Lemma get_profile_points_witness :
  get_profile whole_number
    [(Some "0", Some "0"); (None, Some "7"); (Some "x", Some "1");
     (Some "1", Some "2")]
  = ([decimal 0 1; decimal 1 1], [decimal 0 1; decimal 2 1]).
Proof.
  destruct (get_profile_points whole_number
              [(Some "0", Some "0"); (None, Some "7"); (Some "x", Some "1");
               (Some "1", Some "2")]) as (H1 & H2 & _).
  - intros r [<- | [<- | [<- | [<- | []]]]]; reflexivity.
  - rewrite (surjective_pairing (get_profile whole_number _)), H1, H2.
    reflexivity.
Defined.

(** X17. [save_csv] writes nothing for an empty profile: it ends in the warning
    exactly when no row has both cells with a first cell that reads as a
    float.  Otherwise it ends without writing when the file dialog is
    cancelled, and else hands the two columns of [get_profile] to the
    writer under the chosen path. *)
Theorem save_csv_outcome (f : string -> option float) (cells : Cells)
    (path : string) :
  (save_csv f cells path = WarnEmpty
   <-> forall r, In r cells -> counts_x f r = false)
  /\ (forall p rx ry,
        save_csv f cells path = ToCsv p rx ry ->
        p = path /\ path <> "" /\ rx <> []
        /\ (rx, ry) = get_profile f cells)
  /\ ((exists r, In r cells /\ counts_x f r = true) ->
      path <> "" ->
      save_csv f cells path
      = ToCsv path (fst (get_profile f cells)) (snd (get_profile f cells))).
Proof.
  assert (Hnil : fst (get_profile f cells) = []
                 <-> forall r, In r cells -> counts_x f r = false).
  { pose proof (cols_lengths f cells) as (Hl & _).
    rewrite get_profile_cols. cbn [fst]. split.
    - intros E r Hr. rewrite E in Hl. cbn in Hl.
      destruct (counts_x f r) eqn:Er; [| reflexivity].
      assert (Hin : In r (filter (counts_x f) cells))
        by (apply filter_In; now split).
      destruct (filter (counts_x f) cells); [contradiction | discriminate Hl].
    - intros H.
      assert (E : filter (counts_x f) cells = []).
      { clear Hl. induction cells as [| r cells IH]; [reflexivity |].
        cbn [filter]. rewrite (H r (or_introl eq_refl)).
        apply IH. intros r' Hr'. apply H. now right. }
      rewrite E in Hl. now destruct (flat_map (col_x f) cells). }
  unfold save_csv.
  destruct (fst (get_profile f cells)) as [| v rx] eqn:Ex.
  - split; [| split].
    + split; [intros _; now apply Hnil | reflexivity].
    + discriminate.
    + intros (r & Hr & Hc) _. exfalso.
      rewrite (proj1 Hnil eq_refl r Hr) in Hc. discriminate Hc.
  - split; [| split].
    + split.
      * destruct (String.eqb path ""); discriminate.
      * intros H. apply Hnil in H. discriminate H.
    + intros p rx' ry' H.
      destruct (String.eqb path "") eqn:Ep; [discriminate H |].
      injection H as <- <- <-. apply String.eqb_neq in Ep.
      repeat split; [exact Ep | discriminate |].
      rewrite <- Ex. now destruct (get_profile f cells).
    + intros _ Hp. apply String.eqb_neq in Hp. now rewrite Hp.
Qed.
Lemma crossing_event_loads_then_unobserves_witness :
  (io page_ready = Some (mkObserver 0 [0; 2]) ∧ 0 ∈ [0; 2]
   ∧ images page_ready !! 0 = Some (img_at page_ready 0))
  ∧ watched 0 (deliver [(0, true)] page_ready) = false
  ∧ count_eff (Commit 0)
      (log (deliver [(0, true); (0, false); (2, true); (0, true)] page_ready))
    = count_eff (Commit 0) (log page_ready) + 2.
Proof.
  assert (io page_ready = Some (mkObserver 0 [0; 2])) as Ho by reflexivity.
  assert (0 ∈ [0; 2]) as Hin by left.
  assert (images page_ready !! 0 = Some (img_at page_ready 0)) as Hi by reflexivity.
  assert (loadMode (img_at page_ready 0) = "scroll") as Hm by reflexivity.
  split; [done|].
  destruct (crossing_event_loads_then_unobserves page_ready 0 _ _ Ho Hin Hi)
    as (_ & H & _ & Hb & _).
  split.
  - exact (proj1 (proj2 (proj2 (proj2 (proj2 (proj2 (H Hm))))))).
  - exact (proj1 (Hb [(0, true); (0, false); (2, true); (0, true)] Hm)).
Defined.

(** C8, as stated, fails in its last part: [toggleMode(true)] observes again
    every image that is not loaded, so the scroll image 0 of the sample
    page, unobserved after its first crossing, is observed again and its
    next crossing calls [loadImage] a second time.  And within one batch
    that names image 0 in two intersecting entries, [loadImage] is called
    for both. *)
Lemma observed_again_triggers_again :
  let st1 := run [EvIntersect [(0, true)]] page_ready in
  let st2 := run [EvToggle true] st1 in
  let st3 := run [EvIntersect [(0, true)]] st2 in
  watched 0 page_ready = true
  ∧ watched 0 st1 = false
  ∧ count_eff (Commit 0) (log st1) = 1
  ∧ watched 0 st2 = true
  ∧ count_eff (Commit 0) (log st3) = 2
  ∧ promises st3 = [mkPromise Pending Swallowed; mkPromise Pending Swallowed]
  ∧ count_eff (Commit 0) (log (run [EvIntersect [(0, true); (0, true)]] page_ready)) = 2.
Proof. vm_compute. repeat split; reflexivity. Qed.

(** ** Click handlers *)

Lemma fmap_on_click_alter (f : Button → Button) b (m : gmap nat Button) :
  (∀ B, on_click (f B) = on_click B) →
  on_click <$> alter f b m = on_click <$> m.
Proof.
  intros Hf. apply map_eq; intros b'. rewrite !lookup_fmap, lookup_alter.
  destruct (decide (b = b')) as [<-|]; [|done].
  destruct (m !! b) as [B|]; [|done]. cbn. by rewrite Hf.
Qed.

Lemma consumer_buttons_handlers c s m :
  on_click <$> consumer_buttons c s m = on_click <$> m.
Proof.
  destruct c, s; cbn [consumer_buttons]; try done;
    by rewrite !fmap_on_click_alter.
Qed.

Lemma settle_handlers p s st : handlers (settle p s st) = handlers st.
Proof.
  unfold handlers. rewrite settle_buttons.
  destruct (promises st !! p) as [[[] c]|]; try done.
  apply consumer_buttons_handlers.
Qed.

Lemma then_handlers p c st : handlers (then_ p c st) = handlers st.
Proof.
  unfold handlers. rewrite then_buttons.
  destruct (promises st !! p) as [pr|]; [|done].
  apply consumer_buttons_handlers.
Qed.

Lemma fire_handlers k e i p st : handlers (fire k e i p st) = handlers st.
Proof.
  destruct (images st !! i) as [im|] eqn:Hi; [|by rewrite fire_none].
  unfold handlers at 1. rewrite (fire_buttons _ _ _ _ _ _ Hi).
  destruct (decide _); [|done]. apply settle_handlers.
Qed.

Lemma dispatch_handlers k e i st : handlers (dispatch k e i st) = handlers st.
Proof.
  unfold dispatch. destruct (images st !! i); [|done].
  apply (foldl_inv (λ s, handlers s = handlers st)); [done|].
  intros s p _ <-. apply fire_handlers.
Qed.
####
# Problem details
Starting at the top of the data above, repeat every line exactly until the line containing "(** X17. [save_csv]" has been given, then stop.

# Solution to this exercise
Lemma get_profile_points_witness :
  get_profile whole_number
    [(Some "0", Some "0"); (None, Some "7"); (Some "x", Some "1");
     (Some "1", Some "2")]
  = ([decimal 0 1; decimal 1 1], [decimal 0 1; decimal 2 1]).
Proof.
  destruct (get_profile_points whole_number
              [(Some "0", Some "0"); (None, Some "7"); (Some "x", Some "1");
               (Some "1", Some "2")]) as (H1 & H2 & _).
  - intros r [<- | [<- | [<- | [<- | []]]]]; reflexivity.
  - rewrite (surjective_pairing (get_profile whole_number _)), H1, H2.
    reflexivity.
Defined.

(** X17. [save_csv] writes nothing for an empty profile: it ends in the warning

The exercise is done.